***** TASK INPUTS

(* ===== verification/Tests.v ===== *)
(** * connection.rs, endpoint.rs, tests/: the tests of the crate

    The tests in the two files, and those of tests/common.rs in which one peer connects to
    another and sends it a message, as programs over the same calls as the library: the
    functions they test run unchanged, [assert_eq!] is [Fault] when it fails, and
    [bail!] and [?] return a [Report]. Dropping the connections at the end of a block is
    not an event. *)

From Stdlib Require Import Strings.Byte.
From S2P Require Import Prelude Std Parse Foreign WireTypes Errors ErrorText ConfigTypes Prog Eyre.
From S2P Require Import Effects Wire Config Connection Incoming Igd Endpoint.

Local Open Scope Z_scope.
Local Open Scope prog_scope.

Section Tests.
Context {F : Foreign} {Bc : Bincode} {Bo : Backoff}.

(** ** What the tests share *)

Definition tests_local_addr : SocketAddr := sa_new (IpV4 LOCALHOST) 0.

Definition bail {A} (message : string) (arg : bail_arg) : io (Result A Report) :=
  Ret (Err (Report_bail message arg)).

(** [assert_eq!], with what follows it. *)
Definition assert_eq {A B} `{!EqDecision A} (left right : A) (k : io B) : io B :=
  if bool_decide (left = right) then k else Fault.

Definition tests_timeout {A} (f : io A) : io (Result A Elapsed) := timeout (from_millis 500) f.

(** The first lines of every test of connection.rs: two endpoints, the first of which
    can connect. *)
Definition two_peers (config : InternalConfig) :
    io (Result (q_Endpoint * q_Incoming * (q_Endpoint * q_Incoming)) Report) :=
  let? (peer1, peer1_incoming) := call (EndpointServer (ic_server config) tests_local_addr) in
  let* _ := call (SetDefaultClientConfig peer1 (ic_client config)) in
  let? (peer2, peer2_incoming) := call (EndpointServer (ic_server config) tests_local_addr) in
  Ret (Ok (peer1, peer1_incoming, (peer2, peer2_incoming))).

(** [Connection::new(peer1.clone(), None, peer1.connect(peer2.local_addr()?, ..)?.await?)]. *)
Definition open_connection (peer1 peer2 : q_Endpoint) :
    io (Result (Connection * ConnectionIncoming) Report) :=
  let? addr := call (EndpointLocalAddr peer2) in
  let? connecting := call (Connect peer1 addr SERVER_NAME) in
  let? connection := call (AwaitConnecting connecting) in
  let* c := Connection_new peer1 None connection in
  Ret (Ok c).

(** [incoming.then(|c| c).try_next()]. *)
Definition try_next_incoming (incoming : q_Incoming) :
    io (Result (option q_NewConnection) q_ConnectionError) :=
  let* next := call (NextIncoming incoming) in
  match next with
  | None => Ret (Ok None)
  | Some connecting =>
      let? connection := call (AwaitConnecting connecting) in
      Ret (Ok (Some connection))
  end.

(** The [if let] that accepts a connection. *)
Definition accept_connection (peer : q_Endpoint) (incoming : q_Incoming) :
    io (Result (Connection * ConnectionIncoming) Report) :=
  let? r := tests_timeout (try_next_incoming incoming) in
  let? next := Ret r in
  match next with
  | Some connection =>
      let* c := Connection_new peer None connection in
      Ret (Ok c)
  | None => bail "did not receive incoming connection when one was expected" Bail_nothing
  end.

(** The [if let] that expects a message, with what follows it. *)
Definition expect_message {A} (rx : ConnectionIncoming) (expected : Bytes)
    (k : io (Result A Report)) : io (Result A Report) :=
  let? r := tests_timeout (ConnectionIncoming_next rx) in
  let? next := Ret r in
  match next with
  | Some msg => assert_eq msg expected k
  | None => bail "did not receive message when one was expected" Bail_nothing
  end.

(** The check at the end of a test that the connections were shut down. *)
Definition wait_both_idle (peer1 peer2 : q_Endpoint) : io (Result unit Report) :=
  let? _ := tests_timeout (call (WaitIdle peer1)) in
  let? _ := tests_timeout (call (WaitIdle peer2)) in
  Ret (Ok tt).

(** ** The tests of connection.rs *)

Definition HELLO : Bytes := String.list_byte_of_string "hello".
Definition WORLD : Bytes := String.list_byte_of_string "world".

Definition test_basic_usage : io (Result unit Report) :=
  let? config := try_from_config Config_default in
  let? (peer1, _, (peer2, peer2_incoming)) := two_peers config in
  let? (p1_tx, p1_rx) := open_connection peer1 peer2 in
  let? (p2_tx, p2_rx) := accept_connection peer2 peer2_incoming in
  let? stream := open_uni p1_tx in
  let? _ := send_user_msg stream HELLO in
  expect_message p2_rx HELLO (
    let? stream := open_uni p2_tx in
    let? _ := send_user_msg stream WORLD in
    expect_message p1_rx WORLD (wait_both_idle peer1 peer2)).

Definition low_idle_timeout : Config :=
  {| forward_port := forward_port Config_default;
     external_port := external_port Config_default;
     external_ip := external_ip Config_default;
     idle_timeout := Some (from_secs 1);
     keep_alive_interval := keep_alive_interval Config_default;
     upnp_lease_duration := upnp_lease_duration Config_default;
     retry_config := retry_config Config_default |}.

Definition test_benign_connection_loss : io (Result unit Report) :=
  let? config := try_from_config low_idle_timeout in
  let? (peer1, _, (peer2, peer2_incoming)) := two_peers config in
  let? (p1_tx, _) := open_connection peer1 peer2 in
  let? (_, p2_rx) := accept_connection peer2 peer2_incoming in
  let* _ := call (Sleep (from_secs 2)) in
  let* sent := send p1_tx HELLO in
  match sent with
  | Err (SendError_ConnectionLost ConnectionError_TimedOut) =>
      let* received := ConnectionIncoming_next p2_rx in
      match received with
      | Ok None => Ret (Ok tt)
      | res => bail "unexpected recv result: {:?}" (Bail_received res)
      end
  | res => bail "unexpected send result: {:?}" (Bail_sent res)
  end.

Definition test_endpoint_echo : io (Result unit Report) :=
  let? config := try_from_config Config_default in
  let? (peer1, _, (peer2, peer2_incoming)) := two_peers config in
  let? (p1_tx, _) := open_connection peer1 peer2 in
  let? (_, _) := accept_connection peer2 peer2_incoming in
  let? (send_stream, recv_stream) := open_bi p1_tx in
  let? _ := send_wire_msg send_stream EndpointEchoReq in
  let? r := tests_timeout (next_wire_msg recv_stream) in
  let? next := Ret r in
  match next with
  | Some (EndpointEchoResp addr) =>
      let? local := call (EndpointLocalAddr peer1) in
      assert_eq addr local (wait_both_idle peer1 peer2)
  | Some msg =>
      bail "received unexpected message when EndpointEchoResp was expected: {:?}" (Bail_message msg)
  | None => bail "did not receive incoming message when one was expected" Bail_nothing
  end.

Definition unexpected_verdict (verdict : bool) : string :=
  if verdict
  then "received unexpected message when EndpointVerificationResp(true) was expected: {:?}"
  else "received unexpected message when EndpointVerificationResp(false) was expected: {:?}".

(** The [if let]s that expect an answer to a verification request. *)
Definition expect_verdict (verdict : bool) (msg : option WireMsg) (k : io (Result unit Report)) :
    io (Result unit Report) :=
  match msg with
  | Some (EndpointVerificationResp b) =>
      if Bool.eqb b verdict then k
      else bail (unexpected_verdict verdict) (Bail_message (EndpointVerificationResp b))
  | Some msg => bail (unexpected_verdict verdict) (Bail_message msg)
  | None => bail "did not receive incoming message when one was expected" Bail_nothing
  end.

Definition test_endpoint_verification : io (Result unit Report) :=
  let? config := try_from_config Config_default in
  let? (peer1, peer1_incoming, (peer2, peer2_incoming)) := two_peers config in
  let* _ := call (SetDefaultClientConfig peer2 (ic_client config)) in
  let? (p1_tx, _) := open_connection peer1 peer2 in
  let? (_, _) := accept_connection peer2 peer2_incoming in
  let? (send_stream, recv_stream) := open_bi p1_tx in
  let? local := call (EndpointLocalAddr peer1) in
  let? _ := send_wire_msg send_stream (EndpointVerificationReq local) in
  let? (_, _) := accept_connection peer1 peer1_incoming in
  let? r := tests_timeout (next_wire_msg recv_stream) in
  let? msg := Ret r in
  expect_verdict true msg (
    let? _ := send_wire_msg send_stream (EndpointVerificationReq tests_local_addr) in
    let? r := tests_timeout (next_wire_msg recv_stream) in
    let? msg := Ret r in
    expect_verdict false msg (wait_both_idle peer1 peer2)).

(** ** The tests of endpoint.rs *)

Definition external_config (ip : option IpAddr) (port : option Z) : Config :=
  {| forward_port := forward_port Config_default;
     external_port := port;
     external_ip := ip;
     idle_timeout := idle_timeout Config_default;
     keep_alive_interval := keep_alive_interval Config_default;
     upnp_lease_duration := upnp_lease_duration Config_default;
     retry_config := retry_config Config_default |}.

Definition EXTERNAL_IP : IpAddr := IpV4 (mkIpv4 x7b x7b x7b x7b).

Definition test_new_without_external_addr : io (Result unit Report) :=
  let? (endpoint, _, _) := new_peer tests_local_addr [] (external_config None None) in
  assert_eq (public_addr endpoint) (local_addr endpoint) (Ret (Ok tt)).

Definition test_new_with_external_ip : io (Result unit Report) :=
  let? (endpoint, _, _) := new_peer tests_local_addr [] (external_config (Some EXTERNAL_IP) None) in
  assert_eq (public_addr endpoint) (sa_new EXTERNAL_IP (sa_port (local_addr endpoint)))
    (Ret (Ok tt)).

Definition test_new_with_external_port : io (Result unit Report) :=
  let? (endpoint, _, _) := new_peer tests_local_addr [] (external_config None (Some 123)) in
  assert_eq (public_addr endpoint) (sa_new (sa_ip (local_addr endpoint)) 123) (Ret (Ok tt)).

Definition test_new_with_external_addr : io (Result unit Report) :=
  let? (endpoint, _, _) :=
    new_peer tests_local_addr [] (external_config (Some EXTERNAL_IP) (Some 123)) in
  match SocketAddr_from_str "123.123.123.123:123" with
  | None => Ret (Err Report_addr_parse)
  | Some expected => assert_eq (public_addr endpoint) expected (Ret (Ok tt))
  end.

(** ** The tests of tests/common.rs *)

(** A retry policy that gives up after half a second. *)
Definition impatient : RetryConfig :=
  {| initial_retry_interval := initial_retry_interval RetryConfig_default;
     max_retry_interval := max_retry_interval RetryConfig_default;
     retry_delay_multiplier := retry_delay_multiplier RetryConfig_default;
     retry_delay_rand_factor := retry_delay_rand_factor RetryConfig_default;
     retrying_max_elapsed_time := from_millis 500 |}.

Definition endpoint_config : Config :=
  {| forward_port := forward_port Config_default;
     external_port := external_port Config_default;
     external_ip := external_ip Config_default;
     idle_timeout := idle_timeout Config_default;
     keep_alive_interval := Some (from_secs 5);
     upnp_lease_duration := upnp_lease_duration Config_default;
     retry_config := impatient |}.

Definition new_endpoint :
    io (Result (Endpoint * IncomingConnections * option (Connection * ConnectionIncoming)) Report) :=
  let? peer := new_peer tests_local_addr [] endpoint_config in
  Ret (Ok peer).

Definition common_timeout {A} (f : io A) : io (Result A Elapsed) := timeout (from_secs 10) f.

(** The [if let] that expects a connection from an address, with what follows it. *)
Definition expect_connection (incoming : IncomingConnections) (addr : SocketAddr)
    (k : ConnectionIncoming -> io (Result unit Report)) : io (Result unit Report) :=
  let* next := common_timeout (IncomingConnections_next incoming) in
  match next with
  | Ok (Some (connection, incoming)) =>
      let* remote := remote_address connection in
      assert_eq remote addr (k incoming)
  | _ => bail "No incoming connection" Bail_nothing
  end.

Definition test_successful_connection : io (Result unit Report) :=
  let? (peer1, peer1_incoming_connections, _) := new_endpoint in
  let peer1_addr := public_addr peer1 in
  let? (peer2, _, _) := new_endpoint in
  let? _ := connect_to peer2 peer1_addr in
  let peer2_addr := public_addr peer2 in
  expect_connection peer1_incoming_connections peer2_addr (fun _ => Ret (Ok tt)).

(** The message is the random one the test made. *)
Definition test_single_message (msg_from_peer2 : Bytes) : io (Result unit Report) :=
  let? (peer1, peer1_incoming_connections, _) := new_endpoint in
  let peer1_addr := public_addr peer1 in
  let? (peer2, _, _) := new_endpoint in
  let peer2_addr := public_addr peer2 in
  let? (connection, _) := connect_to peer2 peer1_addr in
  let? _ := send connection msg_from_peer2 in
  expect_connection peer1_incoming_connections peer2_addr (fun peer1_incoming_messages =>
    let* next := common_timeout (ConnectionIncoming_next peer1_incoming_messages) in
    match next with
    | Ok message =>
        let? received := Ret message in
        assert_eq received (Some msg_from_peer2) (Ret (Ok tt))
    | Err _ => bail "No incoming message" Bail_nothing
    end).

(** [rx.next().timeout().await.ok().map(Result::transpose).flatten().ok_or_else(..)??] and
    the assertion on it, with what follows. *)
Definition expect_received (rx : ConnectionIncoming) (expected : Bytes)
    (k : io (Result unit Report)) : io (Result unit Report) :=
  let* next := common_timeout (ConnectionIncoming_next rx) in
  match next with
  | Ok (Ok (Some message)) => assert_eq message expected k
  | Ok (Err e) => Ret (Err (from e))
  | Ok (Ok None) | Err _ => bail "Did not receive expected message" Bail_nothing
  end.

Definition client_config : Config :=
  {| forward_port := forward_port Config_default;
     external_port := external_port Config_default;
     external_ip := external_ip Config_default;
     idle_timeout := idle_timeout Config_default;
     keep_alive_interval := keep_alive_interval Config_default;
     upnp_lease_duration := upnp_lease_duration Config_default;
     retry_config := impatient |}.

(** The end of the test, after the server dropped its connection. *)
Definition expect_loss (client : Endpoint) (client_to_server : Connection) (server_addr : SocketAddr) :
    io (Result unit Report) :=
  let* _ := call (Sleep (from_millis 100)) in
  let* result := send client_to_server WORLD in
  match result with
  | Err (SendError_ConnectionLost _) =>
      let? _ := connect_to client server_addr in
      Ret (Ok tt)
  | result =>
      bail "expected connection loss when sending message, but got: {:?}" (Bail_sent result)
  end.

Definition test_client : io (Result unit Report) :=
  let? (server, server_connections, _) := new_endpoint in
  let? client := new_client tests_local_addr client_config in
  let? (client_to_server, client_messages) := connect_to client (public_addr server) in
  let? _ := send client_to_server HELLO in
  let* next := IncomingConnections_next server_connections in
  match next with
  | Some (server_to_client, server_messages) =>
      let* remote := remote_address server_to_client in
      assert_eq remote (public_addr client) (
        expect_received server_messages HELLO (
          let? _ := send server_to_client WORLD in
          expect_received client_messages WORLD (
            expect_loss client client_to_server (public_addr server))))
  | None => bail "did not receive expected connection" Bail_nothing
  end.

End Tests.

**********

- _INSTRUCTIONS TO FOLLOW_
The lines above, from the first through the one containing "[bail!] and [?]", must be restated word for word, with nothing added.

- _SOLUTION_
(* ===== verification/Tests.v ===== *)
(** * connection.rs, endpoint.rs, tests/: the tests of the crate

    The tests in the two files, and those of tests/common.rs in which one peer connects to
    another and sends it a message, as programs over the same calls as the library: the
    functions they test run unchanged, [assert_eq!] is [Fault] when it fails, and
    [bail!] and [?] return a [Report]. Dropping the connections at the end of a block is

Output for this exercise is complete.